# Your instructions
Reproduce exactly, from the data that follows, the line with "match append s data with", the line with "if mem_body_bytes f", and every line that lies between them.

Collected data entries
==*==

(* ===== verification/ToastRef.v ===== *)
(** * TOAST values inside a transaction
    ([src/toast/resolver.rs], [src/xact/spill.rs], [src/xact/xact_buffer.rs])

    Chunk bodies kept in memory or appended to the drain's body spool, the
    per-value references a commit drain collects from them, and their
    reassembly: dense coverage and the pointer's stored size are checked before
    any byte is read, then memory bodies and spool ranges are concatenated and
    decompressed.  [toast_values_reassemble] of
    [ToastRefProofs] ties the two ends together. *)
From S2P Require Import Prelude WalRecord AsciiBuf Numeric HeapDecode Wire DescCodec Spill.
Import WalRecord Schema HeapDecode Spill.

Module ToastRef.

(** ** Pointers *)
Definition VARHDRSZ : Z := 4.
Definition TCINFO_LEN : Z := 4.

(** [va_rawsize - VARHDRSZ], in [i32]. *)
Definition raw_payload (p : ToastPointer) : Z := signed 32 (wrap 32 (va_rawsize p - VARHDRSZ)).

Definition pointer_extsize (p : ToastPointer) : Z := Z.land (va_extinfo p) VARLENA_EXTSIZE_MASK.

Definition pointer_is_compressed (p : ToastPointer) : bool := pointer_extsize p <? raw_payload p.

Definition pointer_footprint (p : ToastPointer) : Z := Z.max (Z.max 0 (raw_payload p)) (pointer_extsize p).

Inductive InlineValueOverflow := OverflowNull | OverflowError.

(** The messages of [ToastValueError] and [XactBufferError::Detoast]. *)
Inductive ToastError :=
| Detoast (method payload_len raw_len value relid : Z)
| ValueTooLarge (rawsize max : Z)
| FileRefsWithoutSpool
| BodySpoolRead
| BodyOverU32 (offset : Z).

Definition check_value_caps (pointers : list ToastPointer) (max : Z) (overflow : InlineValueOverflow) : result ToastError Z :=
  let fix go ps retained transient :=
    match ps with
    | [] => Ok (retained + transient)
    | p :: ps =>
        let footprint := pointer_footprint p in
        if max <? footprint then
          match overflow with
          | OverflowNull => go ps retained transient
          | OverflowError => Err (ValueTooLarge footprint max)
          end
        else go ps (retained + footprint) (if pointer_is_compressed p then Z.max transient (pointer_extsize p) else transient)
    end in
  go pointers 0 0.

Definition detoasted_value (raw : list Z) (t : Z) : ColumnValue := varlena_to_value t raw.

Definition finish_value `{Decompress} (p : ToastPointer) (stored : list Z) : result ToastError (list Z) :=
  if negb (pointer_is_compressed p) then Ok stored
  else
    let method := Z.land (Z.shiftr (va_extinfo p) VARLENA_EXTSIZE_BITS) 3 in
    let raw_len := Z.max 0 (raw_payload p) in
    let payload := zdrop TCINFO_LEN stored in
    match decompress_varlena method payload raw_len with
    | Some out => Ok out
    | None => Err (Detoast method (zlen payload) raw_len (va_valueid p) (va_toastrelid p))
    end.

(** ** The body spool *)
Record BodyRef := MkBodyRef { offset : Z; len : Z }.

(** Bytes the file holds, bytes still buffered, and the running length. *)
Record BodySpoolWriter := MkSpool { spooled : list Z; sbuf : list Z; slen : Z }.

Definition create : BodySpoolWriter := MkSpool [] [] 0.

Definition flush (s : BodySpoolWriter) : BodySpoolWriter := MkSpool (spooled s ++ sbuf s) [] (slen s).

Definition append (s : BodySpoolWriter) (body : list Z) : result ToastError (BodySpoolWriter * BodyRef) :=
  if 2 ^ 32 <=? zlen body then Err (BodyOverU32 (slen s))
  else
    let r := MkBodyRef (slen s) (zlen body) in
    let s := MkSpool (spooled s) (sbuf s ++ body) (slen s + zlen body) in
    Ok (if IO_CHUNK <=? zlen (sbuf s) then flush s else s, r).

(** [read_exact_at]: a short file is an error. *)
Definition read_at (file : list Z) (off n : Z) : result ToastError (list Z) :=
  if off + n <=? zlen file then Ok (sub file off (off + n)) else Err BodySpoolRead.

Inductive Body := Mem (b : list Z) | File (r : BodyRef).

Definition body_len (b : Body) : Z := match b with Mem b => zlen b | File r => len r end.

(** [Body::load], over what the spool file holds. *)
Definition load (spool : option (list Z)) (b : Body) : result ToastError (list Z) :=
  match b with
  | Mem b => Ok b
  | File r => match spool with None => Err FileRefsWithoutSpool | Some f => read_at f (offset r) (len r) end
  end.

(** ** References to one value *)
Record ValueRef := MkRef { run : BodyRef; run_chunks : Z; tail : list (Z * Body) }.

Definition push (v : ValueRef) (seq : Z) (body : Body) : ValueRef :=
  let aside := MkRef (run v) (run_chunks v) (btree_insert seq body (tail v)) in
  match body with
  | File r =>
      if bool_decide (tail v = []) && (seq =? run_chunks v) &&
         ((run_chunks v =? 0) || (offset r =? offset (run v) + len (run v)))
      then MkRef (if run_chunks v =? 0 then r else MkBodyRef (offset (run v)) (uadd 32 (len (run v)) (len r)))
             (uadd 32 (run_chunks v) 1) (tail v)
      else aside
  | Mem _ => aside
  end.

Definition new (seq : Z) (body : Body) : ValueRef := push (MkRef (MkBodyRef 0 0) 0 []) seq body.

(** [tail.range(run_chunks..)]. *)
Definition beyond (v : ValueRef) : list (Z * Body) := filter (fun kb => run_chunks v <= kb.1) (tail v).

(** Each key one more than the last. *)
Fixpoint dense (next : Z) (l : list (Z * Body)) : bool :=
  match l with [] => true | (s, _) :: l => (s =? next) && dense (next + 1) l end.

Definition observed_mid_value (v : ValueRef) : bool :=
  if 0 <? run_chunks v then false
  else match tail v with [] => false | (first, _) :: rest => (0 <? first) && dense (first + 1) rest end.

Definition first_missing_seq_ref (v : ValueRef) : Z :=
  let fix go next l := match l with [] => next | (s, _) :: l => if negb (s =? next) then next else go (next + 1) l end in
  go (run_chunks v) (beyond v).

Inductive Reassembled :=
| Bytes (b : list Z)
| Missing
| SizeMismatch (got want : Z).

(** The read loop over the tail. *)
Fixpoint load_all (spool : option (list Z)) (l : list (Z * Body)) : result ToastError (list Z) :=
  match l with
  | [] => Ok []
  | (_, b) :: l => let? x := load spool b in let? r := load_all spool l in Ok (x ++ r)
  end.

Definition total_len (v : ValueRef) : Z := fold_left (fun t kb => t + body_len kb.2) (beyond v) (len (run v)).

Definition reassemble_value_ref `{Decompress} (p : ToastPointer) (spool : option (list Z)) (v : ValueRef)
    : result ToastError Reassembled :=
  if negb (dense (run_chunks v) (beyond v)) then Ok Missing
  else
    let extsize := pointer_extsize p in
    if negb (total_len v =? extsize) then Ok (SizeMismatch (total_len v) extsize)
    else
      let? front := if 0 <? len (run v) then load spool (File (run v)) else Ok [] in
      let? back := load_all spool (beyond v) in
      let? raw := finish_value p (front ++ back) in
      Ok (Bytes raw).

(** ** What one commit drain collects *)
Notation ChunkRefMap := (gmap (Z * Z) ValueRef).

(** [ToastRow<Body>]: a birth, or a tombstone with value id 0. *)
Record ToastRow := MkToastRow
  { r_db_oid : Z; r_toast_relid : Z; r_blkno : Z; r_offnum : Z; chunk_id : Z; r_chunk_seq : Z; r_body : Body; r_lsn : Z }.

Definition tombstone (d : ToastDelete) : ToastRow :=
  MkToastRow (td_db_oid d) (td_toast_relid d) (td_blkno d) (td_offnum d) 0 0 (Mem []) (td_lsn d).

Definition with_body (c : ToastChunk) (b : Body) : ToastRow :=
  MkToastRow (ck_db_oid c) (ck_toast_relid c) (ck_blkno c) (ck_offnum c) (value_id c) (chunk_seq c) b (ck_lsn c).

Definition is_tombstone (r : ToastRow) : bool := chunk_id r =? 0.

Definition CHUNK_REF_META : Z := 64.

Record Limits := MkLimits { collect_rows : bool; body_mem_max : Z; index_mem_max : Z }.

(** The part of [MergedDrain] the folds write. *)
Record Folded := MkFolded
  { chunks : ChunkRefMap; rows : list ToastRow; spool : option BodySpoolWriter; mem_body_bytes : Z; index_meta_bytes : Z }.

Definition nothing : Folded := MkFolded ∅ [] None 0 0.

Inductive FoldError :=
| ToastIndexOverflow (bytes max : Z)
| FoldToast (e : ToastError).

Definition reserve_meta (l : Limits) (f : Folded) (n : Z) : result FoldError Folded :=
  if index_mem_max l <? index_meta_bytes f + n then Err (ToastIndexOverflow (index_meta_bytes f + n) (index_mem_max l))
  else Ok (MkFolded (chunks f) (rows f) (spool f) (mem_body_bytes f) (index_meta_bytes f + n)).

Definition fold_body (l : Limits) (f : Folded) (data : list Z) : result FoldError (Folded * Body) :=
  let spool_to s :=
    match append s data with
    | Ok (s, r) => Ok (MkFolded (chunks f) (rows f) (Some s) (mem_body_bytes f) (index_meta_bytes f), File r)
    | Err e => Err (FoldToast e)
    end in
  match spool f with
  | Some s => spool_to s
  | None =>
      if mem_body_bytes f + zlen data <=? body_mem_max l
      then Ok (MkFolded (chunks f) (rows f) None (mem_body_bytes f + zlen data) (index_meta_bytes f), Mem data)
      else spool_to create
  end.

Definition fold_chunk (l : Limits) (f : Folded) (c : ToastChunk) : result FoldError Folded :=
  let collect_row := collect_rows l && negb (ck_offnum c =? 0) in
  let? f := reserve_meta l f (CHUNK_REF_META * (1 + if collect_row then 1 else 0)) in
  let? fb := fold_body l f (chunk_data c) in
  let f := fb.1 in
  let key := (ck_toast_relid c, value_id c) in
  let v := match chunks f !! key with Some v => push v (chunk_seq c) fb.2 | None => new (chunk_seq c) fb.2 end in
  Ok (MkFolded (<[key := v]> (chunks f)) (if collect_row then rows f ++ [with_body c fb.2] else rows f)
        (spool f) (mem_body_bytes f) (index_meta_bytes f)).

Definition fold_delete (l : Limits) (f : Folded) (d : ToastDelete) : result FoldError Folded :=
  if negb (collect_rows l) then Ok f
  else
    let? f := reserve_meta l f CHUNK_REF_META in
    Ok (MkFolded (chunks f) (rows f ++ [tombstone d]) (spool f) (mem_body_bytes f) (index_meta_bytes f)).

(** What one stashed record of a TOAST relation does, and the loop that folds it. *)
Inductive StashedToastOp := OpChunk (c : ToastChunk) | OpDelete (d : ToastDelete).

Definition fold_op (l : Limits) (f : Folded) (o : StashedToastOp) : result FoldError Folded :=
  match o with OpChunk c => fold_chunk l f c | OpDelete d => fold_delete l f d end.

Fixpoint fold_ops (l : Limits) (f : Folded) (ops : list StashedToastOp) : result FoldError Folded :=
  match ops with [] => Ok f | o :: ops => let? f := fold_op l f o in fold_ops l f ops end.

(** [take_chunks]: the sealed generation, with the spool file flushed. *)
Definition take_chunks (f : Folded) : Folded * ChunkRefMap :=
  (MkFolded ∅ (rows f) (flush <$> spool f) (mem_body_bytes f) (index_meta_bytes f), chunks f).

Definition take_rows (f : Folded) : Folded * list ToastRow :=
  (MkFolded (chunks f) [] (spool f) (mem_body_bytes f) (index_meta_bytes f), rows f).

(** What readers of the spool see. *)
Definition spool_file (f : Folded) : option (list Z) := spooled <$> spool f.

End ToastRef.
(* ===== verification/DescLogProofs.v ===== *)
(** * Compaction keeps every answer

    The index files every entry and interval of its batches under its keys, in
    order; a lookup answers from the newest one at or below its position.
    Compaction at a floor changes no descriptor and no fence at or above the
    floor. *)
From Stdlib Require Import Sorted.
From S2P Require Import Prelude Text WalRecord HeapDecode Wire DescCodec DescLog.
Import WalRecord Schema DescCodec DescLog.

Module DescLogIndex.

(** ** Sorted lists *)
Section Ordered.
Context {A : Type} (R : A -> A -> Prop) `{HT : Transitive A R}.

Lemma sorted_app l1 l2 : StronglySorted R (l1 ++ l2) <->
  StronglySorted R l1 /\ StronglySorted R l2 /\ forall x y, x ∈ l1 -> y ∈ l2 -> R x y.
Proof.
  induction l1 as [|a l1 IH]; cbn [app].
  - split; [intros H; repeat split; [constructor|done|set_solver]|by intros (_ & H & _)].
  - split.
    + intros [H1 H2]%StronglySorted_inv. apply IH in H1 as (S1 & S2 & HR). rewrite List.Forall_app in H2. destruct H2 as [F1 F2].
      repeat split; [by constructor|done|]. intros x y Hx Hy. apply elem_of_cons in Hx as [->|Hx]; [|by apply HR].
      rewrite List.Forall_forall in F2. apply F2. by apply list_elem_of_In.
    + intros ([S1 F1]%StronglySorted_inv & S2 & HR). constructor.
      * apply IH. split; [done|]. split; [done|]. intros x y Hx Hy. apply HR; [set_solver|done].
      * rewrite List.Forall_app. split; [done|]. rewrite List.Forall_forall. intros y Hy. apply HR; [set_solver|by apply list_elem_of_In].
Qed.

(** [partition_point] splits a list at the first element that fails. *)
Lemma partition_split (p : A -> bool) l : exists l1 l2, l = l1 ++ l2 /\ take (partition_point p l) l = l1 /\
  drop (partition_point p l) l = l2 /\ (forall y, y ∈ l1 -> p y = true) /\ (l2 = [] \/ exists z l3, l2 = z :: l3 /\ p z = false).
Proof.
  induction l as [|a l (l1 & l2 & E & E1 & E2 & H1 & H2)].
  - exists [], []. split; [done|]. split; [done|]. split; [done|]. split; [set_solver|by left].
  - cbn [partition_point]. destruct (p a) eqn:Ep.
    + exists (a :: l1), l2. cbn [take drop]. rewrite E1, E2. split; [by rewrite E|].
      split; [done|]. split; [done|]. split; [|done]. intros y Hy. apply elem_of_cons in Hy as [->|Hy]; [done|by apply H1].
    + exists [], (a :: l). split; [done|]. split; [done|]. split; [done|]. split; [set_solver|]. right. by exists a, l.
Qed.

Lemma insert_at_elem (n : nat) (x : A) l y : y ∈ insert_at n x l <-> y = x \/ y ∈ l.
Proof.
  unfold insert_at. rewrite <- (take_drop n l) at 3. rewrite !elem_of_app, elem_of_cons. tauto.
Qed.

==*==

# Answer space
    match append s data with
    | Ok (s, r) => Ok (MkFolded (chunks f) (rows f) (Some s) (mem_body_bytes f) (index_meta_bytes f), File r)
    | Err e => Err (FoldToast e)
    end in
  match spool f with
  | Some s => spool_to s
  | None =>
      if mem_body_bytes f + zlen data <=? body_mem_max l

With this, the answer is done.